Q51.34キロまで減る前は、何キロでしたか。

 50キロくらいでした。


Q52.どのようにして法学部の人と知り合ったんでしょうか。

 一般教養科目では、いろんな学部の人たちが一緒に授業を受けます。その時です。


Q53.法学部に転部したころについて教えてください。

 うちの大学では、転部はかなり簡単に通るのです。しかも、無試験です。入試の時の点数と学部生としての成績だけで、わりと緩やかに判定してもらえます。勉強では、「法律でいじめられっ子を救うんだ!」というのが、かなりのモチベーションになりました。


Q54.作っていた応援ソングは、だれに向けてのものでしょうか。

 当時のは、受験勉強の応援ソングでした。直接には、自分とか友人です。目標ができて前向きになれたことで、曲調が少し明るくなりました。むしろ、その少し前の時期にかけられたい言葉とかを紡いでいた歌とかは、いじめられっ子応援ソングにもなるものもありそうです。


Q55.今は弁護士になられましたね。もし、昔の自分がクライアントだったら、どのようにして助けますか。
 
 まず、お母さんに対しては「お子さんのことを、もう少し信じてみてください」と言います。本人に対しては「本当に大変だね。一緒に何とかしようね」という話をします。学校を休むかどうかも、よく意思確認をします。「休みたい」ということであれば、お母さんにもそれを伝えると思います。

 そして、「いじめが続くようだったり困ったことがあれば、いつでも連絡をください。それと、できるだけ記録を残すようにしてください」と本人と両親に伝えます。

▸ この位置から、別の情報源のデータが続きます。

(* ===== verification/KeyDirectoryInv.v ===== *)
(** * The invariant of the key directory

    What the methods of KeyDirectory.v do to the state, and the invariant that
    ties the directory to the specification of Placements.v: its records hold
    exactly the placements, its counters are their sums, the index of L1 keys
    misses none, and the bindings list the keys of each chunk. *)

From stdpp Require Import gmap list strings.
From Stdlib Require Import ZArith Lia.
From Stdlib.Strings Require Import Byte.
From S2P Require Import Prelude Keys PyFloat Handler TokenHasher BlendIndex EventGate Placements KeyDirectory.

Open Scope Z_scope.
Open Scope py_scope.
Open Scope handler_scope.

Implicit Types (d : KeyDirectory) (b : CacheEventBatch) (e : CacheEventEntry) (key : ObjectKey) (m : placements).

(** ** The blend index never raises *)

Lemma count_claim_total ns delta x : delta ≠ 0 → ∃ x', _count_claim ns delta x = Ret x'.
Proof.
  intros Hd. unfold _count_claim. destruct (negb _) eqn:E; [by eexists|]. unfold dmem. destruct (dget ns (claims_by_namespace x)) as [n|] eqn:En; [by eexists|].
  exfalso. cbn in E. apply negb_false_iff, Z.eqb_eq in E. done.
Qed.

Lemma count_claims_total nss delta x : delta ≠ 0 → ∃ x', count_claims nss delta x = Ret x'.
Proof.
  intros Hd. revert x. induction nss as [|ns nss IH]; intros x; [by eexists|]. cbn [count_claims].
  destruct (count_claim_total ns delta x Hd) as [x' ->]. apply IH.
Qed.

Lemma run_op_total x op : ∃ x', run_op x op = Ret x'.
Proof.
  destruct op as [c ch off ns|c ch ns|c ch]; cbn [run_op]; unfold add, remove_claim, remove_chunk.
  - destruct (negb _); [by eexists|]. cbv zeta. destruct (match dget _ (fingerprint_table x) with Some _ => _ | None => _ end) as [entry x1].
    destruct (dget ch (occupants entry)); [destruct (bool_decide _); [by eexists|]|]; by apply count_claim_total.
  - destruct (negb _); [by eexists|]. cbv zeta. destruct (dget _ (fingerprint_table x)) as [entry|]; [|by eexists].
    destruct (dget ch (occupants entry)) as [o|]; [|by eexists]. destruct (negb _); [by eexists|].
    destruct (count_claim_total ns (-1) x) as [x' ->]; [done|]. cbn [py_bind]. destruct (oset_del _ _); by eexists.
  - destruct (negb _); [by eexists|]. cbv zeta. destruct (dget _ (fingerprint_table x)) as [entry|]; [|by eexists].
    destruct (dget ch (occupants entry)) as [o|]; [|by eexists].
    destruct (count_claims_total (namespaces o) (-1) (set_counts (num_chunks x - 1) (claims_by_namespace x) x)) as [x' ->]; [done|]. by eexists.
Qed.

Lemma run_ops_total ops x : ∃ x', run_ops ops x = Ret x'.
Proof.
  revert x. induction ops as [|op ops IH]; intros x; [by eexists|]. cbn [run_ops]. destruct (run_op_total x op) as [x' ->]. apply IH.
Qed.

Lemma run_ops_app ops ops' x : run_ops (ops ++ ops') x = (let! x := run_ops ops x in run_ops ops' x).
Proof. revert x. induction ops as [|op ops IH]; intros x; [done|]. cbn [run_ops app]. destruct (run_op x op) as [x'|]; [|done]. apply IH. Qed.

(** ** Effects

    A method that only touches the bindings and the blend index returns; what it
    leaves is [tb'] and the index after [ops]. *)
Definition binding_effect (h : handler KeyDirectory unit) (tb : dict (list byte) TokenBinding) (ops : list blend_op) d : Prop :=
  ∃ x, run_ops ops (blend_index d) = Ret x ∧ h d = (Ret tt, set_blend_index x (set_bindings tb d)).

Lemma set_index_id d : set_blend_index (blend_index d) (set_bindings (token_bindings d) d) = d.
Proof. by destruct d. Qed.

Lemma effect_ret d : binding_effect (h_ret tt) (token_bindings d) [] d.
Proof. exists (blend_index d). split; [done|]. by rewrite set_index_id. Qed.

Lemma effect_modify tb d : binding_effect (h_modify (set_bindings tb)) tb [] d.
Proof. exists (blend_index d). by destruct d. Qed.

Lemma effect_blend f op d : (∀ x, f x = run_op x op) → binding_effect (on_blend f) (token_bindings d) [op] d.
Proof.
  intros Hf. destruct (run_op_total (blend_index d) op) as [x E]. exists x. cbn [run_ops]. rewrite E. split; [done|]. unfold on_blend. rewrite Hf, E. by destruct d.
Qed.

Lemma effect_seq h1 h2 tb1 tb2 ops1 ops2 d :
  binding_effect h1 tb1 ops1 d → (∀ x, binding_effect h2 tb2 ops2 (set_blend_index x (set_bindings tb1 d))) →
  binding_effect (let^ _ := h1 in h2) tb2 (ops1 ++ ops2) d.
Proof.
  intros (x1 & E1 & H1) H2. destruct (H2 x1) as (x & E & H). exists x. rewrite run_ops_app, E1. split; [exact E|]. unfold h_bind. by rewrite H1, H.
Qed.

Definition claim_ops (enabled : bool) (h : list byte) (t : TokenBinding) (keys : list ObjectKey) : list blend_op :=
  if enabled && negb (bool_decide (tb_token_ids t = [])) && negb (tb_token_offset t =? UNKNOWN_TOKEN_OFFSET)
  then (λ key, Add (tb_token_ids t) h (tb_token_offset t) (from_object_key key)) <$> keys else [].

Lemma claim_effect h t key d : binding_effect (_claim_binding h t key) (token_bindings d) (claim_ops (blend_lookup_enabled d) h t [key]) d.
Proof.
  unfold claim_ops. change (binding_effect (λ d', _claim_binding h t key d') (token_bindings d)) with (binding_effect (_claim_binding h t key) (token_bindings d)).
  assert (_claim_binding h t key d = (if negb (blend_lookup_enabled d) then h_ret tt
    else if bool_decide (tb_token_ids t = []) || (tb_token_offset t =? UNKNOWN_TOKEN_OFFSET) then h_ret tt
    else on_blend (add (tb_token_ids t) h (tb_token_offset t) (from_object_key key))) d) as E by done.
  unfold binding_effect. rewrite E. destruct (blend_lookup_enabled d); cbn [negb andb]; [|apply effect_ret].
  destruct (bool_decide _), (_ =? _); cbn [negb andb orb]; try apply effect_ret.
  by apply (effect_blend _ (Add (tb_token_ids t) h (tb_token_offset t) (from_object_key key))).
Qed.

Lemma claims_effect h t keys d :
  binding_effect (h_iter (λ held, _claim_binding h t held) keys) (token_bindings d) (claim_ops (blend_lookup_enabled d) h t keys) d.
Proof.
  revert d. induction keys as [|key keys IH]; intros d.
  - replace (claim_ops _ h t []) with (@nil blend_op) by (unfold claim_ops; by destruct (_ && _)). apply effect_ret.
  - replace (claim_ops (blend_lookup_enabled d) h t (key :: keys)) with
      (claim_ops (blend_lookup_enabled d) h t [key] ++ claim_ops (blend_lookup_enabled d) h t keys) by (unfold claim_ops; by destruct (_ && _)).
    cbn [h_iter]. eapply effect_seq; [apply claim_effect|]. intros x. apply (IH (set_blend_index x (set_bindings (token_bindings d) d))).
Qed.

(** *** The methods on bindings *)

Definition created key e d : dict (list byte) TokenBinding :=
  match as_uint32 (ev_token_ids e), dget (chunk_hash key) (token_bindings d) with
  | Some token_ids, Some t => dset (chunk_hash key) (mkBinding token_ids (ev_token_offset e) (tb_keys t)) (token_bindings d)
  | _, _ => token_bindings d
  end.

Definition create_ops key e d : list blend_op :=
  match as_uint32 (ev_token_ids e), dget (chunk_hash key) (token_bindings d) with
  | Some token_ids, Some t =>
      let t' := mkBinding token_ids (ev_token_offset e) (tb_keys t) in
      let replaced := blend_lookup_enabled d && negb (bool_decide (tb_token_ids t = [])) && negb (bool_decide (tb_token_ids t = token_ids)) in
      (if replaced then [RemoveChunk (tb_token_ids t) (chunk_hash key)] else []) ++
      claim_ops (blend_lookup_enabled d) (chunk_hash key) t' (if replaced || bool_decide (tb_token_ids t = []) then tb_keys t else [key])
  | _, _ => []
  end.

Lemma create_effect key e d :
  is_Some (dget (chunk_hash key) (token_bindings d)) → binding_effect (_create_token_binding key e) (created key e d) (create_ops key e d) d.
Proof.
  intros [t Et]. unfold created, create_ops, _create_token_binding. rewrite Et. destruct (as_uint32 _) as [token_ids|]; [|apply effect_ret].
  unfold binding_effect, h_bind at 1, h_get. rewrite Et. fold (binding_effect (λ d0, h_ret tt d0)). cbv zeta. cbn [tb_keys].
  set (replaced := blend_lookup_enabled d && _ && _). set (t' := mkBinding _ _ _).
  apply (effect_seq _ _ (token_bindings d)).
  { destruct replaced; [|apply effect_ret]. by apply (effect_blend _ (RemoveChunk (tb_token_ids t) (chunk_hash key))). }
  intros x. rewrite <-(app_nil_l (claim_ops _ _ _ _)). eapply effect_seq; [apply effect_modify|]. intros x'.
  destruct (_ || _).
  - apply (claims_effect _ _ _ (set_blend_index x' (set_bindings _ (set_blend_index x (set_bindings (token_bindings d) d))))).
  - apply (claim_effect _ _ _ (set_blend_index x' (set_bindings _ (set_blend_index x (set_bindings (token_bindings d) d))))).
Qed.

Definition joined key d : TokenBinding :=
  match dget (chunk_hash key) (token_bindings d) with
  | None => mkBinding [] UNKNOWN_TOKEN_OFFSET [key]
  | Some t => mkBinding (tb_token_ids t) (tb_token_offset t) (oset_set key (tb_keys t))
  end.

Definition add_ops key d : list blend_op := claim_ops (blend_lookup_enabled d) (chunk_hash key) (joined key d) [key].

Lemma add_effect key d : binding_effect (_add_token_binding key) (dset (chunk_hash key) (joined key d) (token_bindings d)) (add_ops key d) d.
Proof.
  unfold add_ops, joined, _add_token_binding, binding_effect, h_bind at 1, h_get. destruct (dget _ (token_bindings d)) as [t|] eqn:Et.
  - rewrite <-(app_nil_l (claim_ops _ _ _ _)). eapply effect_seq; [apply effect_modify|]. intros x.
    apply (claim_effect _ _ _ (set_blend_index x (set_bindings _ d))).
  - unfold claim_ops. cbn [tb_token_ids]. rewrite bool_decide_true by done. rewrite andb_false_r. apply effect_modify.
Qed.

Definition left_binding key (t : TokenBinding) : TokenBinding := mkBinding (tb_token_ids t) (tb_token_offset t) (oset_del key (tb_keys t)).

Definition removed_bindings key d : dict (list byte) TokenBinding :=
  match dget (chunk_hash key) (token_bindings d) with
  | None => token_bindings d
  | Some t => let tb := dset (chunk_hash key) (left_binding key t) (token_bindings d) in
              if bool_decide (tb_keys (left_binding key t) = []) then ddel (chunk_hash key) tb else tb
  end.

Definition remove_ops key d : list blend_op :=
  match dget (chunk_hash key) (token_bindings d) with
  | None => []
  | Some t =>
      if blend_lookup_enabled d && negb (bool_decide (tb_token_ids t = [])) &&
         negb (existsb (λ held, bool_decide (from_object_key held = from_object_key key)) (oset_del key (tb_keys t)))
      then [RemoveClaim (tb_token_ids t) (chunk_hash key) (from_object_key key)] else []
  end.

Lemma remove_effect key d : binding_effect (_remove_token_binding key) (removed_bindings key d) (remove_ops key d) d.
Proof.
  unfold removed_bindings, remove_ops, _remove_token_binding, binding_effect, h_bind at 1, h_get. destruct (dget _ (token_bindings d)) as [t|] eqn:Et; [|apply effect_ret].
  cbv zeta. change (mkBinding _ _ (oset_del key (tb_keys t))) with (left_binding key t).
  rewrite <-(app_nil_l (if _ && _ then _ else _)). eapply effect_seq; [apply effect_modify|]. intros x.
  rewrite <-(app_nil_r (if _ && _ then _ else _)). eapply (effect_seq _ _ (dset (chunk_hash key) (left_binding key t) (token_bindings d))).
  { cbn [left_binding tb_token_ids tb_keys]. destruct (_ && _); [|apply (effect_ret (set_blend_index x (set_bindings _ d)))].
    by apply (effect_blend _ (RemoveClaim (tb_token_ids t) (chunk_hash key) (from_object_key key)) (set_blend_index x (set_bindings _ d))). }
  intros x'. destruct (bool_decide _); [apply effect_modify|apply (effect_ret (set_blend_index x' (set_bindings _ (set_blend_index x (set_bindings _ d)))))].
Qed.

(** ** Bindings list the keys of their chunk *)

Definition keys_at (tb : dict (list byte) TokenBinding) (h : list byte) : list ObjectKey := from_option tb_keys [] (dget h tb).

Record bindings_ok (ks : list ObjectKey) (tb : dict (list byte) TokenBinding) : Prop := {
  bo_nodup : NoDup (dkeys tb);
  bo_nonempty : ∀ h t, dget h tb = Some t → tb_keys t ≠ [];
  bo_fits : ∀ h t, dget h tb = Some t → forallb fits_u32 (tb_token_ids t) = true;
  bo_keys_nodup : ∀ h, NoDup (keys_at tb h);
  bo_keys : ∀ h key, key ∈ keys_at tb h ↔ key ∈ ks ∧ chunk_hash key = h
}.

Lemma bindings_present ks tb key : bindings_ok ks tb → key ∈ ks → is_Some (dget (chunk_hash key) tb).
Proof.
  intros Hb Hk. assert (key ∈ keys_at tb (chunk_hash key)) as Hi by (by apply (bo_keys _ _ Hb)). unfold keys_at in Hi.
  destruct (dget (chunk_hash key) tb); [by eexists|by apply elem_of_nil in Hi].
Qed.

Lemma created_ok ks key e d : bindings_ok ks (token_bindings d) → bindings_ok ks (created key e d).
Proof.
  intros Hb. unfold created. destruct (as_uint32 _) eqn:Eu; [|done]. destruct (dget _ (token_bindings d)) as [t|] eqn:Et; [|done].
  destruct Hb as [H1 H2 Hf H3 H4].
  assert (∀ h, keys_at (dset (chunk_hash key) (mkBinding l (ev_token_offset e) (tb_keys t)) (token_bindings d)) h = keys_at (token_bindings d) h) as Ek.
  { intros h. unfold keys_at. rewrite dget_dset. case_decide as Hd; [|done]. subst h. by rewrite Et. }
  split; [by apply NoDup_dset| | |intros h; by rewrite Ek|intros h k; by rewrite Ek]; intros h t'; rewrite dget_dset.
  - case_decide; [|apply H2]. intros [= <-]. cbn. by eapply H2.
  - case_decide; [|apply Hf]. intros [= <-]. cbn. unfold as_uint32 in Eu. destruct (forallb fits_u32 (ev_token_ids e)) eqn:Ef; [|done]. by injection Eu as <-.
Qed.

 それから、学校や教育委員会との間で環境調整をします。小3以降のクラス替えに際しては、U君も含めて同じクラスにならないようにするとか、教室の配置の工夫を要請するとかをすると思います。いじめっ子たちに対する指導を、しっかりとするように要請します。
 それでもいじめが改善されないようであれば、引っ越さなくても転校の手続がとれるように教育委員会とかけ合います


Q56.大津市のいじめ事件について、どのように思いましたか。

 とても、とても、悲しい事件です。こういう事件の報道に接する度に、とても心苦しく感じております。いじめで子どもが命を失うような事件が繰り返されないように、対策をしなければならないと強く感じました。


Q57.今までに、いじめ関係の裁判にたずさわったことはありますか。

 今、上司の弁護士と一緒に、一件の裁判に携わっています。


Q58.もしも今、恩人のAちゃんが会社でいじめられていたり、石拾い班で一緒だった子が苦しんでいることを知ったら、助けますか?

 もちろんです。でも、そういうことがなく幸せにされていることを祈っております。


Q59.いじめられて「自殺しようかな…」と考えている子がいたら、なんと言って励ましますか。
 
 本当に、ひどい目に遭ってるんだね。苦しいよね。だから、死にたくなっちゃったんだね。でも、私はあなたに絶対に死んでほしくない。死なれちゃったら、悲しいし悔しいしやりきれないから。

 今は苦しいばっかりでも、生きてさえいれば、きっとこの先楽しいこともいっぱいあると思うし、あなたにしかできないことだって、ありそうな気がするよ。こんなに苦しい思いをしているあなたの体験っていうのは、実はすごく貴重でもあるし、今後何かに活かせる可能性だってある。それを活かせるのは、あなただけだと思う。ひどいいじめから身を守る方法は、きっといっぱいあるはず。だから、一緒に考えようよ。


Q60.最後に、いじめられている子どもたちに向けて、メッセージをお願いします。

 私も、いじめられっ子でした。内容的には大したことのないいじめだったのかもしれません。それでも私にとっては、いじめられていた結構辛いものでした。その後も思いのほか、いじめによる傷が深かったことを実感させられました。辛いこともたくさんありました。

 だけど、私は今どうにかこうにか司法試験にも受かり、弁護士という職に辿り着くことができました。大変な仕事ですが、とてもやりがいを感じることができています。弁護士として、学校でのいじめ予防の授業をさせていただく機会や、いじめの被害に遭っている子どもたちの人権を守るという仕事をする機会もあります。そういう中では、いじめられたという体験がプラスに活かせることもあります。

 いじめに遭うっていうのは、本当に災難ですよね。災難に遭った時は、何よりも身を守ることが大切です。身を守りさえすれば、あとは人生何とかなるもんです。元いじめられっ子として、心から応援させてください。